Access of Buyer Sample Clauses

Access of Buyer. (a) During the Interim Period, Seller will provide, and will cause the Acquired Companies to provide, Buyer and its Representatives with reasonable access, upon reasonable prior notice (but in no event less than five (5) Business Daysprior written notice) and during normal business hours, to the properties, books and records of the Acquired Companies and the appropriate officers and employees of Seller and its Affiliates who have significant responsibility for one or more Acquired Companies, but only to the extent that such access does not unreasonably interfere with the business of Seller and its Affiliates or the Businesses of the Acquired Companies, that such access is reasonably related to the requesting Party’s obligations and rights hereunder, and subject to compliance with applicable Laws and Seller’s or any of its Affiliates’ safety policies, protocols and requirements; provided, however, that Seller shall have the right to (i) have a Representative present for any permitted communication with employees or officers of Seller or its Affiliates and (ii) impose reasonable restrictions and requirements for safety purposes. Buyer shall be entitled, at its sole cost and expense, to have the Property surveyed and to conduct non-invasive physical inspections; provided, however, that Buyer shall not be entitled to collect any air, soil, surface water or ground water samples nor to perform any invasive or destructive sampling on the Property. Promptly upon completion of any such entry, Buyer shall repair any damage caused by such entry.
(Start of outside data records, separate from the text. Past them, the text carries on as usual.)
(** X1.  Whatever the image, every pixel of a bitmap the converter built is
    premultiplied: its four bytes are in 0..255 and no colour exceeds the
    pixel's alpha (so a pixel of alpha 0 is all zero); the bitmap holds four
    bytes per pixel of the image. *)
Theorem pixbuf_to_hicon_colour_below_alpha
        (os : Win32) (pb : GdkPixbuf) (icon : HICON) :
  pixbuf_to_hicon os (Some pb) = Some icon ->
  List.length (dib_bits (icon_color icon))
    = (4 * Z.to_nat (pb_width pb) * Z.to_nat (pb_height pb))%nat /\
  forall x y, 0 <= x < pb_width pb -> 0 <= y < pb_height pb ->
    let dest := 4 * (y * pb_width pb + x) in
    exists b g r a,
      dib_byte icon dest = Some b /\
      dib_byte icon (dest + 1) = Some g /\
      dib_byte icon (dest + 2) = Some r /\
      dib_byte icon (dest + 3) = Some a /\
      0 <= a <= 255 /\ 0 <= b <= a /\ 0 <= g <= a /\ 0 <= r <= a.
Proof.
  intros Hconv. split.
  - unfold pixbuf_to_hicon in Hconv.
    destruct (CreateDIBSection_ok _ _ _); [|discriminate].
    destruct (CreateIconIndirect_ok _ _); [|discriminate].
    injection Hconv as <-. cbn [icon_color dib_bits].
    apply image_loop_length.
  - intros x y Hx Hy dest.
    pose proof (icon_byte_at os pb icon x y 0 Hconv Hx Hy ltac:(lia)) as H0.
    pose proof (icon_byte_at os pb icon x y 1 Hconv Hx Hy ltac:(lia)) as H1.
    pose proof (icon_byte_at os pb icon x y 2 Hconv Hx Hy ltac:(lia)) as H2.
    pose proof (icon_byte_at os pb icon x y 3 Hconv Hx Hy ltac:(lia)) as H3.
    rewrite Z.add_0_r in H0. fold dest in H0, H1, H2, H3.
    destruct (convert_pixel_premultiplied (pb_pixels pb) (pb_n_channels pb)
                (y * pb_rowstride pb + x * pb_n_channels pb))
      as (b & g & r & a & E & Hbounds).
    rewrite E in H0, H1, H2, H3.
    exists b, g, r, a. repeat split; try assumption; lia.
Qed.

Lemma pixbuf_to_hicon_colour_below_alpha_witness :
  exists icon,
    pixbuf_to_hicon Samples.win32_ok (Some Samples.rgba_2x1) = Some icon /\
    List.length (dib_bits (icon_color icon)) = 8%nat.
Proof.
  eexists. split; [reflexivity|].
  exact (proj1 (pixbuf_to_hicon_colour_below_alpha
                  Samples.win32_ok Samples.rgba_2x1 _ eq_refl)).
Defined.

(** ** The window procedure *)



(** ** The shell-notification-icon backend over a handle's life *)

(** What one call of the host does to the books: the order of requests,
    the pixbuf references and the native icons. *)
Lemma call_accounting (c : TrayWindows.Call) (b : TrayBackend) :
  exists b',
    value (TrayWindows.call c (Some b)) = Some b' /\
    (forall rs,
       requests_in_order (visible b)
                     (requests (trace (TrayWindows.call c (Some b))) ++ rs)
       = requests_in_order (visible b') rs) /\
    visible b' = TrayWindows.last_visible [c] (visible b) /\
    (count is_ref (trace (TrayWindows.call c (Some b))) + held (current_icon b)
     = count is_unref (trace (TrayWindows.call c (Some b)))
       + held (current_icon b'))%nat /\
    (count is_DestroyIcon (trace (TrayWindows.call c (Some b))) + held (hicon b')
     = held (hicon b) + (if builds_icon c then 1 else 0))%nat /\
    count is_DestroyWindow (trace (TrayWindows.call c (Some b))) = 0%nat /\
    hwnd b' = hwnd b.
Proof.
  destruct c as [os icon|mb tip|v|cb ud|cb ud|cb ud]; cbn [TrayWindows.call].
  - destruct icon as [i|].
    + unfold tray_windows_set_icon, builds_icon. open_handle b.
      destruct (pixbuf_to_hicon os (Some i)) eqn:Econv;
        destruct fhicon, fcur, fvis;
        eexists; (split; [reflexivity|]); cbn; rewrite ?Econv;
        repeat split; reflexivity.
    + open_handle b. eexists. split; [reflexivity|].
      destruct fvis; repeat split; cbn; try reflexivity; lia.
  - destruct tip as [t|]; open_handle b.
    + unfold tray_windows_set_tooltip.
      destruct fvis; eexists; (split; [reflexivity|]);
        repeat split; cbn; try reflexivity; lia.
    + eexists. split; [reflexivity|].
      destruct fvis; repeat split; cbn; try reflexivity; lia.
  - unfold tray_windows_set_visible. open_handle b.
    destruct v, fvis, fecb; eexists; (split; [reflexivity|]);
      repeat split; cbn; try reflexivity; lia.
  - open_handle b. eexists. split; [reflexivity|].
    destruct fvis; repeat split; cbn; try reflexivity; lia.
  - open_handle b. eexists. split; [reflexivity|].
    destruct fvis; repeat split; cbn; try reflexivity; lia.
  - open_handle b. eexists. split; [reflexivity|].
    destruct fvis; repeat split; cbn; try reflexivity; lia.
Qed.

Lemma count_cons {E} (p : E -> bool) (e : E) (t : list E) :
  count p (e :: t) = ((if p e then 1 else 0) + count p t)%nat.
Proof. unfold count. cbn [List.filter]. destruct (p e); reflexivity. Qed.

Lemma last_visible_cons c cs d :
  TrayWindows.last_visible (c :: cs) d
  = TrayWindows.last_visible cs (TrayWindows.last_visible [c] d).
Proof. destruct c; reflexivity. Qed.

(** The same books over any sequence of calls. *)
Lemma calls_accounting (cs : list TrayWindows.Call) (b : TrayBackend) :
  exists b',
    value (TrayWindows.calls cs (Some b)) = Some b' /\
    (forall rs,
       requests_in_order (visible b)
                     (requests (trace (TrayWindows.calls cs (Some b))) ++ rs)
       = requests_in_order (visible b') rs) /\
    visible b' = TrayWindows.last_visible cs (visible b) /\
    (count is_ref (trace (TrayWindows.calls cs (Some b))) + held (current_icon b)
     = count is_unref (trace (TrayWindows.calls cs (Some b)))
       + held (current_icon b'))%nat /\
    (count is_DestroyIcon (trace (TrayWindows.calls cs (Some b))) + held (hicon b')
     = held (hicon b) + count builds_icon cs)%nat /\
    count is_DestroyWindow (trace (TrayWindows.calls cs (Some b))) = 0%nat /\
    hwnd b' = hwnd b.
Proof.
  revert b. induction cs as [|c cs IH]; intros b.
  - exists b. cbn. repeat split; reflexivity || lia.
  - destruct (call_accounting c b) as (b1 & E1 & S1 & V1 & R1 & I1 & W1 & H1).
    destruct (IH b1) as (b2 & E2 & S2 & V2 & R2 & I2 & W2 & H2).
    exists b2. cbn [TrayWindows.calls].
    rewrite value_bind, trace_bind, E1.
    split; [exact E2|].
    split.
    { intros rs. rewrite requests_app, <- app_assoc, S1. apply S2. }
    split; [rewrite last_visible_cons, <- V1; exact V2|].
    rewrite !count_app.
    split; [lia|].
    split.
    { rewrite (count_cons builds_icon). destruct (builds_icon c); lia. }
    split; [lia|congruence].
Qed.

Lemma calls_on_null cs : TrayWindows.calls cs None = (None, []).
Proof.
  induction cs as [|c cs IH]; [reflexivity|].
  cbn [TrayWindows.calls].
  assert (E : TrayWindows.call c None = (None, []))
    by (destruct c as [? [?|]|? [?|]| | | |]; reflexivity).
  rewrite E. unfold bind. rewrite IH. reflexivity.
Qed.

(** The handle [tray_windows_new] returns: hidden, owning the converted
    icon and one reference to the image, with its window. *)
Lemma new_accounting os mb icon tip :
  match CreateWindowExW_result os with
  | Some w =>
      exists b,
        value (tray_windows_new os mb icon tip) = Some b /\
        visible b = false /\ hwnd b = Some w /\
        requests (trace (tray_windows_new os mb icon tip)) = [] /\
        count is_ref (trace (tray_windows_new os mb icon tip))
          = held (current_icon b) /\
        count is_unref (trace (tray_windows_new os mb icon tip)) = 0%nat /\
        count is_DestroyIcon (trace (tray_windows_new os mb icon tip)) = 0%nat /\
        count is_DestroyWindow (trace (tray_windows_new os mb icon tip)) = 0%nat /\
        held (hicon b) = held (pixbuf_to_hicon os icon)
  | None => tray_windows_new os mb icon tip
            = (None, [RegisterClassExW; CreateWindowExW; g_free_backend])
  end.
Proof.
  unfold tray_windows_new.
  destruct (CreateWindowExW_result os) as [w|]; [|reflexivity].
  destruct icon as [i|], tip as [t|]; eexists; repeat split; reflexivity.
Qed.

(** The shell against the order of the requests: a shell that grants
    every request is in the state the flag says; one that grants at least
    every "delete" has the icon registered only if the flag says so; one that
    refuses every request never has it registered. *)
Lemma state_granting rs :
  forall v v',
    requests_in_order v rs = Some v' -> shell_state granting v rs = v'.
Proof.
  induction rs as [|[[| |] n] rs IH]; intros v v' H; cbn in *.
  - congruence.
  - destruct v; [discriminate|]. apply IH, H.
  - destruct v; [|discriminate]. apply IH, H.
  - destruct v; [|discriminate]. apply IH, H.
Qed.

Lemma state_below_flag (s : Shell) rs :
  forall reg v v',
    requests_in_order v rs = Some v' ->
    Bool.le reg v ->
    Bool.le (shell_state (granting_delete s) reg rs) v'.
Proof.
  induction rs as [|[[| |] n] rs IH]; intros reg v v' H Hle; cbn in *.
  - injection H as <-. exact Hle.
  - destruct v; [discriminate|]. destruct reg; [discriminate Hle|].
    apply (IH _ true _ H). destruct (s NIM_ADD n); reflexivity || exact I.
  - destruct v; [|discriminate]. apply (IH _ true _ H). exact Hle.
  - destruct v; [|discriminate]. apply (IH _ false _ H).
    destruct reg; exact I.
Qed.

Lemma state_refusing rs : shell_state refusing false rs = false.
Proof.
  induction rs as [|[[| |] n] rs IH]; cbn; auto.
Qed.

Lemma refs_app t1 t2 : refs (t1 ++ t2) = (refs t1 ++ refs t2)%list.
Proof. apply flat_map_app. Qed.

Lemma unrefs_app t1 t2 : unrefs (t1 ++ t2) = (unrefs t1 ++ unrefs t2)%list.
Proof. apply flat_map_app. Qed.

Lemma icons_destroyed_app t1 t2 :
  icons_destroyed (t1 ++ t2) = (icons_destroyed t1 ++ icons_destroyed t2)%list.
Proof. apply flat_map_app. Qed.

Lemma windows_destroyed_app t1 t2 :
  windows_destroyed (t1 ++ t2)
  = (windows_destroyed t1 ++ windows_destroyed t2)%list.
Proof. apply flat_map_app. Qed.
Any disclosure to Buyer pursuant to the foregoing shall be subject to such disclosure (w) not violating any applicable Laws, (x) not resulting in the waiver of any attorney/client, work product, or similar privilege, (y) not being of confidential information concerning the activities of Seller or its Affiliates (other than the Acquired Companies) that is unrelated to the Acquired Companies, the Business of any Acquired Company, or the Projects, or (z) not being of proprietary models of Seller or any of its Affiliates pertaining to energy project evaluation, energy, natural gas, fuel oil or other fuel price curves or projections, or other economic predictive models.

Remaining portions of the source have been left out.